[Excerpts from a dataset]
(** * Agentic RAG chatbot: segmenter, message bus and vector store

    A shallow embedding of the three core modules of the repository
    ([ingestion_agent.chunk_text], [mcp] and [retrieval_agent]) together
    with the properties of the design document that concern them. *)

From Stdlib Require Import ZArith List Ascii String Bool Lia.
From Stdlib Require Import Floats.SpecFloat.
From stdpp Require Import base option list sorting gmap strings.

Local Open Scope Z_scope.

(** ** Python sequences

    Indices are Python integers ([Z]); a slice clamps both ends to the
    sequence the way [PySlice_AdjustIndices] does for a step of one. *)

Module Py.

Section Seq.
Context {A : Type}.

Definition len (s : list A) : Z := Z.of_nat (length s).

(** A negative bound counts from the end and is clamped at 0, a
    non-negative one is clamped at the length. *)
Definition adjust (n i : Z) : Z :=
  if i <? 0 then Z.max (i + n) 0 else Z.min i n.

(** [s[a:b]] *)
Definition slice (s : list A) (a b : Z) : list A :=
  let lo := adjust (len s) a in
  let hi := adjust (len s) b in
  firstn (Z.to_nat (hi - lo)) (skipn (Z.to_nat lo) s).

(** [s[:b]] *)
Definition slice_to (s : list A) (b : Z) : list A := slice s 0 b.

(** [s[a:]] *)
Definition slice_from (s : list A) (a : Z) : list A :=
  skipn (Z.to_nat (adjust (len s) a)) s.
End Seq.

(** [s.rfind(c)] for a one-character needle: the highest index holding
    [c], or -1. *)
Fixpoint rfind_from (c : ascii) (s : list ascii) (i acc : Z) : Z :=
  match s with
  | [] => acc
  | x :: s' => rfind_from c s' (i + 1) (if Ascii.eqb x c then i else acc)
  end.

Definition rfind (c : ascii) (s : list ascii) : Z := rfind_from c s 0 (-1).

(** [str.isspace] on the code points below 256. *)
Definition isspace (c : ascii) : bool :=
  let n := Z.of_nat (nat_of_ascii c) in
  ((9 <=? n) && (n <=? 13)) || ((28 <=? n) && (n <=? 32))
  || (n =? 133) || (n =? 160).

Fixpoint lstrip (s : list ascii) : list ascii :=
  match s with
  | c :: s' => if isspace c then lstrip s' else s
  | [] => []
  end.

Definition rstrip (s : list ascii) : list ascii := rev (lstrip (rev s)).

(** [s.strip()] *)
Definition strip (s : list ascii) : list ascii := rstrip (lstrip s).

End Py.

(** ** The float threshold [chunk_size * 0.7]

    The product is computed in binary64; the comparison of the integer
    break point with it is exact, as Python compares an [int] with a
    [float]. *)

Module F64.

Definition prec : Z := 53.
Definition emax : Z := 1024.

(** The double nearest to 0.7, [0x1.6666666666666p-1]. *)
Definition c07 : spec_float := S754_finite false 6305039478318694 (-53).

(** [float(n)], for the integers below 2^1024 in absolute value (from
    there on Python raises [OverflowError]). *)
Definition of_int (n : Z) : spec_float := binary_normalize prec emax n 0 false.

Definition mul (x y : spec_float) : spec_float := SFmul prec emax x y.

(** [n > f] for an integer [n] and a float [f]. *)
Definition int_gt (n : Z) (f : spec_float) : bool :=
  match f with
  | S754_zero _ => 0 <? n
  | S754_infinity neg => neg
  | S754_nan => false
  | S754_finite neg m e =>
      let v := if neg then Z.neg m else Z.pos m in
      if 0 <=? e then v * 2 ^ e <? n else v <? n * 2 ^ (- e)
  end.

End F64.

(** ** [ingestion_agent.chunk_text] *)

Module Segmenter.

Definition text := list ascii.

Definition period : ascii := "."%char.
Definition newline : ascii := ascii_of_nat 10.
Definition space : ascii := " "%char.

(** [break_point > chunk_size * 0.7] *)
Definition past_threshold (break_point chunk_size : Z) : bool :=
  F64.int_gt break_point (F64.mul (F64.of_int chunk_size) F64.c07).

(** [max(last_period, last_newline, last_space)] *)
Definition break_point (chunk : text) : Z :=
  Z.max (Z.max (Py.rfind period chunk) (Py.rfind newline chunk))
        (Py.rfind space chunk).

(** One pass through the body of the [while] loop: the chunk that is
    appended (before [strip]) and the value of [end] used for the next
    [start]. *)
Definition window (t : text) (chunk_size start : Z) : text * Z :=
  let end_ := start + chunk_size in
  let chunk := Py.slice t start end_ in
  if end_ <? Py.len t then
    let bp := break_point chunk in
    if past_threshold bp chunk_size
    then (Py.slice_to chunk (bp + 1), start + bp + 1)
    else (chunk, end_)
  else (chunk, end_).

(** The [while start < text_length] loop; [None] when the fuel runs out
    before the loop condition fails. *)
Fixpoint chunk_loop (fuel : nat) (t : text) (chunk_size overlap start : Z)
    (chunks : list text) : option (list text) :=
  if start <? Py.len t then
    match fuel with
    | O => None
    | S fuel' =>
        let '(chunk, end_) := window t chunk_size start in
        chunk_loop fuel' t chunk_size overlap (end_ - overlap)
                   (chunks ++ [Py.strip chunk])
    end
  else Some chunks.

Definition chunk_text (fuel : nat) (t : text) (chunk_size overlap : Z)
    : option (list text) :=
  match t with
  | [] => Some []
  | _ => chunk_loop fuel t chunk_size overlap 0 []
  end.

End Segmenter.

Definition txt (s : string) : list ascii := list_ascii_of_string s.

(** ** Properties of one window, stated independently of the code *)

Module SegmenterSpec.
Import Segmenter.

(** The characters [chunk_text] looks for. *)
Definition boundary (c : ascii) : Prop :=
  c = period \/ c = newline \/ c = space.

(** [bp] is the index of the last boundary character of [chunk], of
    whichever kind, or -1 when [chunk] holds none. *)
Definition last_boundary (chunk : text) (bp : Z) : Prop :=
  (bp = -1 /\ forall k c, chunk !! k = Some c -> ~ boundary c)
  \/ (0 <= bp
      /\ (exists c, chunk !! Z.to_nat bp = Some c /\ boundary c)
      /\ forall k c, (Z.to_nat bp < k)%nat -> chunk !! k = Some c ->
                     ~ boundary c).

(** The rule as the design document words it: a sentence terminator wins
    if the window holds one, else a newline, else a blank; the break
    point is taken when it lies at or past 70% of [chunk_size]. *)
Definition documented_break_point (chunk : text) : Z :=
  if 0 <=? Py.rfind period chunk then Py.rfind period chunk
  else if 0 <=? Py.rfind newline chunk then Py.rfind newline chunk
  else Py.rfind space chunk.

Definition documented_accepts (bp chunk_size : Z) : bool :=
  7 * chunk_size <=? 10 * bp.

Definition documented_window (t : text) (chunk_size start : Z) : text * Z :=
  let end_ := start + chunk_size in
  let chunk := Py.slice t start end_ in
  if end_ <? Py.len t then
    let bp := documented_break_point chunk in
    if documented_accepts bp chunk_size
    then (Py.slice_to chunk (bp + 1), start + bp + 1)
    else (chunk, end_)
  else (chunk, end_).

(** The binary64 product [chunk_size * 0.7] lies between the integers
    next to 70% of [chunk_size]: at least [ceil(7*chunk_size/10) - 1]
    and below [floor(7*chunk_size/10) + 1]. *)
Definition threshold_brackets (chunk_size : Z) : bool :=
  match F64.mul (F64.of_int chunk_size) F64.c07 with
  | S754_finite false m e =>
      (e <? 0)
      && (Z.pos m <? (7 * chunk_size / 10 + 1) * 2 ^ (- e))
      && (((7 * chunk_size + 9) / 10 - 1) * 2 ^ (- e) <=? Z.pos m)
  | _ => false
  end.

(** A text on which the loop stalls with [chunk_size = 10] and
    [overlap = 9]: the blank at index 8 ends the first window. *)
Definition stalling_text : text := txt "aaaaaaaa aaaaaaaa".

End SegmenterSpec.

(** ** [mcp]: the message bus

    A message is a Python [dict] that the caller keeps a reference to and
    that [send_mcp_message] stamps in place, so messages live in a heap
    and the queues hold references. *)

Module Bus.

Definition loc := positive.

**Exercise objective**
Each entry needs to be copied out exactly.

**Answer box**
(** * Agentic RAG chatbot: segmenter, message bus and vector store

    A shallow embedding of the three core modules of the repository
    ([ingestion_agent.chunk_text], [mcp] and [retrieval_agent]) together
    with the properties of the design document that concern them. *)

From Stdlib Require Import ZArith List Ascii String Bool Lia.
From Stdlib Require Import Floats.SpecFloat.
From stdpp Require Import base option list sorting gmap strings.

Local Open Scope Z_scope.

(** ** Python sequences

    Indices are Python integers ([Z]); a slice clamps both ends to the
    sequence the way [PySlice_AdjustIndices] does for a step of one. *)

Module Py.

Section Seq.
Context {A : Type}.

Definition len (s : list A) : Z := Z.of_nat (length s).

(** A negative bound counts from the end and is clamped at 0, a
    non-negative one is clamped at the length. *)
Definition adjust (n i : Z) : Z :=
  if i <? 0 then Z.max (i + n) 0 else Z.min i n.

(** [s[a:b]] *)
Definition slice (s : list A) (a b : Z) : list A :=
  let lo := adjust (len s) a in
  let hi := adjust (len s) b in
  firstn (Z.to_nat (hi - lo)) (skipn (Z.to_nat lo) s).

(** [s[:b]] *)
Definition slice_to (s : list A) (b : Z) : list A := slice s 0 b.

(** [s[a:]] *)
Definition slice_from (s : list A) (a : Z) : list A :=
  skipn (Z.to_nat (adjust (len s) a)) s.
End Seq.

(** [s.rfind(c)] for a one-character needle: the highest index holding
    [c], or -1. *)
Fixpoint rfind_from (c : ascii) (s : list ascii) (i acc : Z) : Z :=
  match s with
  | [] => acc
  | x :: s' => rfind_from c s' (i + 1) (if Ascii.eqb x c then i else acc)
  end.

Definition rfind (c : ascii) (s : list ascii) : Z := rfind_from c s 0 (-1).

(** [str.isspace] on the code points below 256. *)
Definition isspace (c : ascii) : bool :=
  let n := Z.of_nat (nat_of_ascii c) in
  ((9 <=? n) && (n <=? 13)) || ((28 <=? n) && (n <=? 32))
  || (n =? 133) || (n =? 160).

Fixpoint lstrip (s : list ascii) : list ascii :=
  match s with
  | c :: s' => if isspace c then lstrip s' else s
  | [] => []
  end.

Definition rstrip (s : list ascii) : list ascii := rev (lstrip (rev s)).

(** [s.strip()] *)
Definition strip (s : list ascii) : list ascii := rstrip (lstrip s).

End Py.

(** ** The float threshold [chunk_size * 0.7]

    The product is computed in binary64; the comparison of the integer
    break point with it is exact, as Python compares an [int] with a
    [float]. *)

Module F64.

Definition prec : Z := 53.
Definition emax : Z := 1024.

(** The double nearest to 0.7, [0x1.6666666666666p-1]. *)
Definition c07 : spec_float := S754_finite false 6305039478318694 (-53).

(** [float(n)], for the integers below 2^1024 in absolute value (from
    there on Python raises [OverflowError]). *)
Definition of_int (n : Z) : spec_float := binary_normalize prec emax n 0 false.

Definition mul (x y : spec_float) : spec_float := SFmul prec emax x y.

(** [n > f] for an integer [n] and a float [f]. *)
Definition int_gt (n : Z) (f : spec_float) : bool :=
  match f with
  | S754_zero _ => 0 <? n
  | S754_infinity neg => neg
  | S754_nan => false
  | S754_finite neg m e =>
      let v := if neg then Z.neg m else Z.pos m in
      if 0 <=? e then v * 2 ^ e <? n else v <? n * 2 ^ (- e)
  end.

End F64.

(** ** [ingestion_agent.chunk_text] *)

Module Segmenter.

Definition text := list ascii.

Definition period : ascii := "."%char.
Definition newline : ascii := ascii_of_nat 10.
Definition space : ascii := " "%char.

(** [break_point > chunk_size * 0.7] *)
Definition past_threshold (break_point chunk_size : Z) : bool :=
  F64.int_gt break_point (F64.mul (F64.of_int chunk_size) F64.c07).

(** [max(last_period, last_newline, last_space)] *)
Definition break_point (chunk : text) : Z :=
  Z.max (Z.max (Py.rfind period chunk) (Py.rfind newline chunk))
        (Py.rfind space chunk).

(** One pass through the body of the [while] loop: the chunk that is
    appended (before [strip]) and the value of [end] used for the next
    [start]. *)
Definition window (t : text) (chunk_size start : Z) : text * Z :=
  let end_ := start + chunk_size in
  let chunk := Py.slice t start end_ in
  if end_ <? Py.len t then
    let bp := break_point chunk in
    if past_threshold bp chunk_size
    then (Py.slice_to chunk (bp + 1), start + bp + 1)
    else (chunk, end_)
  else (chunk, end_).

(** The [while start < text_length] loop; [None] when the fuel runs out
    before the loop condition fails. *)
Fixpoint chunk_loop (fuel : nat) (t : text) (chunk_size overlap start : Z)
    (chunks : list text) : option (list text) :=
  if start <? Py.len t then
    match fuel with
    | O => None
    | S fuel' =>
        let '(chunk, end_) := window t chunk_size start in
        chunk_loop fuel' t chunk_size overlap (end_ - overlap)
                   (chunks ++ [Py.strip chunk])
    end
  else Some chunks.

Definition chunk_text (fuel : nat) (t : text) (chunk_size overlap : Z)
    : option (list text) :=
  match t with
  | [] => Some []
  | _ => chunk_loop fuel t chunk_size overlap 0 []
  end.

End Segmenter.

Definition txt (s : string) : list ascii := list_ascii_of_string s.

(** ** Properties of one window, stated independently of the code *)

Module SegmenterSpec.
Import Segmenter.

(** The characters [chunk_text] looks for. *)
Definition boundary (c : ascii) : Prop :=
  c = period \/ c = newline \/ c = space.

(** [bp] is the index of the last boundary character of [chunk], of
    whichever kind, or -1 when [chunk] holds none. *)
Definition last_boundary (chunk : text) (bp : Z) : Prop :=
  (bp = -1 /\ forall k c, chunk !! k = Some c -> ~ boundary c)
  \/ (0 <= bp
      /\ (exists c, chunk !! Z.to_nat bp = Some c /\ boundary c)
      /\ forall k c, (Z.to_nat bp < k)%nat -> chunk !! k = Some c ->
                     ~ boundary c).

(** The rule as the design document words it: a sentence terminator wins
    if the window holds one, else a newline, else a blank; the break
    point is taken when it lies at or past 70% of [chunk_size]. *)
Definition documented_break_point (chunk : text) : Z :=
  if 0 <=? Py.rfind period chunk then Py.rfind period chunk
  else if 0 <=? Py.rfind newline chunk then Py.rfind newline chunk
  else Py.rfind space chunk.

Definition documented_accepts (bp chunk_size : Z) : bool :=
  7 * chunk_size <=? 10 * bp.

Definition documented_window (t : text) (chunk_size start : Z) : text * Z :=
  let end_ := start + chunk_size in
  let chunk := Py.slice t start end_ in
  if end_ <? Py.len t then
    let bp := documented_break_point chunk in
    if documented_accepts bp chunk_size
    then (Py.slice_to chunk (bp + 1), start + bp + 1)
    else (chunk, end_)
  else (chunk, end_).

(** The binary64 product [chunk_size * 0.7] lies between the integers
    next to 70% of [chunk_size]: at least [ceil(7*chunk_size/10) - 1]
    and below [floor(7*chunk_size/10) + 1]. *)
Definition threshold_brackets (chunk_size : Z) : bool :=
  match F64.mul (F64.of_int chunk_size) F64.c07 with
  | S754_finite false m e =>
      (e <? 0)
      && (Z.pos m <? (7 * chunk_size / 10 + 1) * 2 ^ (- e))
      && (((7 * chunk_size + 9) / 10 - 1) * 2 ^ (- e) <=? Z.pos m)
  | _ => false
  end.

(** A text on which the loop stalls with [chunk_size = 10] and
    [overlap = 9]: the blank at index 8 ends the first window. *)
Definition stalling_text : text := txt "aaaaaaaa aaaaaaaa".

End SegmenterSpec.

(** ** [mcp]: the message bus

    A message is a Python [dict] that the caller keeps a reference to and
    that [send_mcp_message] stamps in place, so messages live in a heap
    and the queues hold references. *)

Module Bus.

Definition loc := positive.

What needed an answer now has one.